This repo contains the forward Regression framework used to model substitution probabilities for 7-mer sequence context model, as described in Aggarwala and Voight (2015).
Programs last tested:
R (v3.3.2)
Perl (v5.10.1)
R libraries:
DAAG (1.20)
lattice (0.20-34)
leaps (2.9)
latticeExtra (0.6-26)
RColorBrewer (1.1-2)
grid (3.3.2)
This may still be compatable with updated versions of these packages - but I have not tested with them!
Explaining variability in substitution model (CpG/nonCpG) contexts via forward regression analysis
Round 2, update to capture removal of refseq and 1000G masked regions
By: BF Voight
Initially Created: 12.15.2014
Aim here is to take sequence context rates inferred from Varun's 7mer model specifically looking at frequent substitutions in non-CpG contexts -- specifically C-T and A-G) -- and develop a set of features which explain low/high variability
ideally, the broad hypothesis is that variability in rates of polymorphism within these contexts depend on some unknown biological mechanism(s), but that these are determined in part by the sequence context
- Data Processing, creation of input files based on raw substitution probability tables
- Model and Feature Selection
- Making summary tables for features selected (e.g. Suppl. Table 7a, 7b)
- "Decoding" the sequence annotation (binary 0/1 encoding to A/C/G/T nucleotides)

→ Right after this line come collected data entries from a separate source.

(** The answer, the snapshot written through the pointer ([want]: not NULL),
    and the state. *)
Definition metrics_snapshot (h : MetricsHandle) (want : bool) (time : Z)
    : option (Z * option MetricsSnapshot * MetricsHandle) :=
  match h with
  | None => Some (-1, None, h)
  | Some st =>
      if negb want then Some (-1, None, h)
      else
        l ← mutex_lock (lock st);
        let s := snapshot st in
        let snap := mkSnapshot time (next_snapshot_id st) (collector s) (router s) (viewer s)
          (u64 (u64 (events_processed (collector s) + shm_reads_total (router s)) +
                messages_processed (viewer s)))
          (u64 (u64 (shm_writes_failed (collector s) + mq_sends_failed (collector s)) +
                shm_reads_failed (router s)))
          (u32 (time - startup_time st)) in
        l ← mutex_unlock l;
        Some (0, Some snap, Some (mkState s l (startup_time st) (u32 (next_snapshot_id st + 1))))
  end.

Definition metrics_update_collector (h : MetricsHandle) (latency_us success : Z)
    : option (Z * MetricsHandle) :=
  match h with
  | None => Some (-1, h)
  | Some st =>
      st ← locked_update st (fun s =>
        let c := collector s in
        if negb (success =? 0) then
          lat ← latency_record (cl_latency c) latency_us;
          Some (set_collector s (mkCollector (u64 (events_processed c + 1)) (events_per_sec c)
            (bytes_received c) (u64 (shm_writes_ok c + 1)) (shm_writes_failed c) (mq_sends_ok c)
            (mq_sends_failed c) (cl_buffer_util_pct c) lat))
        else
          Some (set_collector s (mkCollector (u64 (events_processed c + 1)) (events_per_sec c)
            (bytes_received c) (shm_writes_ok c) (u64 (shm_writes_failed c + 1)) (mq_sends_ok c)
            (mq_sends_failed c) (cl_buffer_util_pct c) (cl_latency c))));
      Some (0, Some st)
  end.

Definition metrics_update_router (h : MetricsHandle) (shm_success tcp_bytes latency_us : Z)
    : option (Z * MetricsHandle) :=
  match h with
  | None => Some (-1, h)
  | Some st =>
      st ← locked_update st (fun s =>
        let r := router s in
        if negb (shm_success =? 0) then
          lat ← latency_record (rt_latency r) latency_us;
          Some (set_router s (mkRouter (u64 (shm_reads_total r + 1)) (shm_reads_failed r)
            (u64 (tcp_forwards_total r + 1)) (u64 (tcp_bytes_sent r + tcp_bytes))
            (active_tcp_conns r) (rt_buffer_util_pct r) (router_thread_alive r) lat))
        else
          Some (set_router s (mkRouter (u64 (shm_reads_total r + 1)) (u64 (shm_reads_failed r + 1))
            (tcp_forwards_total r) (tcp_bytes_sent r) (active_tcp_conns r)
            (rt_buffer_util_pct r) (router_thread_alive r) (rt_latency r))));
      Some (0, Some st)
  end.

Definition metrics_update_viewer (h : MetricsHandle) (bytes_rcvd latency_us : Z)
    : option (Z * MetricsHandle) :=
  match h with
  | None => Some (-1, h)
  | Some st =>
      st ← locked_update st (fun s =>
        let v := viewer s in
        lat ← latency_record (vw_latency v) latency_us;
        Some (set_viewer s (mkViewer (tcp_accepts_total v)
          (u64 (tcp_bytes_received v + bytes_rcvd)) (u64 (messages_processed v + 1))
          (output_count v) (active_clients v) (output_buffer_util_pct v) lat)));
      Some (0, Some st)
  end.

(** The module names of the two setters; a name is the contents of the string. *)
Definition metrics_set_buffer_util (h : MetricsHandle) (module : option (list byte))
    (util_pct : Z) : option (Z * MetricsHandle) :=
  match h, module with
  | Some st, Some m =>
      if bool_decide (m = bs "collector") then
        st ← locked_update st (fun s => let c := collector s in
          Some (set_collector s (mkCollector (events_processed c) (events_per_sec c)
            (bytes_received c) (shm_writes_ok c) (shm_writes_failed c) (mq_sends_ok c)
            (mq_sends_failed c) util_pct (cl_latency c))));
        Some (0, Some st)
      else if bool_decide (m = bs "router") then
        st ← locked_update st (fun s => let r := router s in
          Some (set_router s (mkRouter (shm_reads_total r) (shm_reads_failed r)
            (tcp_forwards_total r) (tcp_bytes_sent r) (active_tcp_conns r) util_pct
            (router_thread_alive r) (rt_latency r))));
        Some (0, Some st)
      else if bool_decide (m = bs "viewer") then
        st ← locked_update st (fun s => let v := viewer s in
          Some (set_viewer s (mkViewer (tcp_accepts_total v) (tcp_bytes_received v)
            (messages_processed v) (output_count v) (active_clients v) util_pct (vw_latency v))));
        Some (0, Some st)
      else st ← locked_update st Some; Some (-1, Some st)
  | _, _ => Some (-1, h)
  end.

Definition metrics_set_active_connections (h : MetricsHandle) (module : option (list byte))
    (count : Z) : option (Z * MetricsHandle) :=
  match h, module with
  | Some st, Some m =>
      if bool_decide (m = bs "router") then
        st ← locked_update st (fun s => let r := router s in
          Some (set_router s (mkRouter (shm_reads_total r) (shm_reads_failed r)
            (tcp_forwards_total r) (tcp_bytes_sent r) count (rt_buffer_util_pct r)
            (router_thread_alive r) (rt_latency r))));
        Some (0, Some st)
      else if bool_decide (m = bs "viewer") then
        st ← locked_update st (fun s => let v := viewer s in
          Some (set_viewer s (mkViewer (tcp_accepts_total v) (tcp_bytes_received v)
            (messages_processed v) (output_count v) count (output_buffer_util_pct v)
            (vw_latency v))));
        Some (0, Some st)
      else st ← locked_update st Some; Some (-1, Some st)
  | _, _ => Some (-1, h)
  end.

Definition metrics_reset (h : MetricsHandle) (time : Z) : option (Z * MetricsHandle) :=
  match h with
  | None => Some (-1, h)
  | Some st => st ← locked_update st (fun _ => Some (zero_snapshot time)); Some (0, Some st)
  end.

(** ** JSON *)

(** [name:] with the name in quotes. *)
Definition jkey (name : string) : list byte := quoted name ++ bs ":".

(** The texts of the successive APPENDs. *)
Definition json_parts (s : MetricsSnapshot) : list (list byte) :=
  [ bs "{" ++ jkey "timestamp" ++ fmt_d (timestamp s) ++ bs "," ++
      jkey "snapshot_id" ++ fmt_u (snapshot_id s) ++ bs "," ++
      jkey "uptime_seconds" ++ fmt_u (uptime_seconds s) ++ bs ",";
    jkey "collector" ++ bs "{";
    jkey "events_processed" ++ fmt_u (events_processed (collector s)) ++ bs ",";
    jkey "buffer_util_pct" ++ fmt_u (cl_buffer_util_pct (collector s)) ++ bs ",";
    jkey "latency_avg_us" ++ fmt_u (avg_us (cl_latency (collector s))) ++ bs ",";
    jkey "latency_p99_us" ++ fmt_u (p99_us (cl_latency (collector s)));
    bs "},";
    jkey "router" ++ bs "{";
    jkey "shm_reads_total" ++ fmt_u (shm_reads_total (router s)) ++ bs ",";
    jkey "tcp_forwards_total" ++ fmt_u (tcp_forwards_total (router s)) ++ bs ",";
    jkey "active_tcp_conns" ++ fmt_u (active_tcp_conns (router s));
    bs "},";
    jkey "viewer" ++ bs "{";
    jkey "messages_processed" ++ fmt_u (messages_processed (viewer s)) ++ bs ",";
    jkey "tcp_bytes_received" ++ fmt_u (tcp_bytes_received (viewer s)) ++ bs ",";
    jkey "active_clients" ++ fmt_u (active_clients (viewer s));
    bs "},";
    jkey "total_events" ++ fmt_u (total_events s) ++ bs ",";
    jkey "total_errors" ++ fmt_u (total_errors s) ++ bs "}" ].

(** [APPEND]: the text behind the offset, and the test for the end of the
    buffer; [None] in the first component is the early return of -1. *)
Fixpoint append_parts (parts : list (list byte)) (buf : list byte) (buf_size offset : Z)
    : option (option Z * list byte) :=
  match parts with
  | [] => Some (Some offset, buf)
  | t :: parts' =>
      '(buf, offset) ← append buf buf_size offset t;
      if swrap 32 buf_size - 1 <=? offset then Some (None, buf)
      else append_parts parts' buf buf_size offset
  end.

Definition metrics_snapshot_to_json (snap : option MetricsSnapshot) (buf : option (list byte))
    (buf_size : Z) : option (Z * option (list byte)) :=
  match snap, buf with
  | Some s, Some b =>
      if buf_size =? 0 then Some (-1, buf)
      else
        '(r, b) ← append_parts (json_parts s) b buf_size 0;
        Some (match r with Some offset => offset | None => -1 end, Some b)
  | _, _ => Some (-1, buf)
  end.

Definition metrics_close (h : MetricsHandle) : MetricsHandle := None.

(** * The latency statistics *)

Definition record_all (xs : list Z) : option LatencyStats :=
  foldl (fun o x => s ← o; latency_record s x) (Some zero_latency) xs.

Definition sum_of (xs : list Z) : Z := foldr Z.add 0 xs.

Lemma sum_of_snoc xs x : sum_of (xs ++ [x]) = sum_of xs + x.
Proof.
  unfold sum_of. induction xs as [|y xs IH]; cbn [app foldr]; [lia|]. rewrite IH. lia.
Qed.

- outputting "directional consistency" across different substitution classes
- output predicted values for models (example being C-T in CpG context)
On the RAW data file:
This file contains a set of substitution probabilities:
- for each type of substitution class
- for each 7-mer sequence context
- either for all chromosomes (autosome_rate), even chromosomes (training) and odd chromosomes (testing).
- estimated using the AFR continental group, excluding admixed samples, described in Aggarwala and Voight (2015).
wc raw_data/ben_data_7mer_bayesian_test_training_AFR_10
24579 147462 1879666 ben_data_7mer_bayesian_test_training_AFR_10
This matches (expected # of contexts is (4^7 * 3)/2 = 24576
- (+1 header line: the header)
- (+2 header line: which chromosomes selected for training/testing)
usage: %> [AC|AG|AT|CA|CG|CT]
arg 1: The substitution class of interest
arg 2: the CpG Flag (set 0 if desire AC|AG|AT; set =1 if desire CA|CG|CT -ve CpG context,
set =2 if desire CA|CG|CT +ve CpG context)
arg 3: the substitution probability table
arg 4: the directory to output the summary results files
### A to C/G/T substitutions [CpG = FALSE]
./ AC 0 raw_data/ben_data_7mer_bayesian_test_training_AFR_10 ratefiles
./ AG 0 raw_data/ben_data_7mer_bayesian_test_training_AFR_10 ratefiles
./ AT 0 raw_data/ben_data_7mer_bayesian_test_training_AFR_10 ratefiles
### C to A/G/T substitutions [CpG = FALSE]
./ CA 1 raw_data/ben_data_7mer_bayesian_test_training_AFR_10 ratefiles
./ CG 1 raw_data/ben_data_7mer_bayesian_test_training_AFR_10 ratefiles
./ CT 1 raw_data/ben_data_7mer_bayesian_test_training_AFR_10 ratefiles
### C to A/G/T substitutions [CpG = TRUE]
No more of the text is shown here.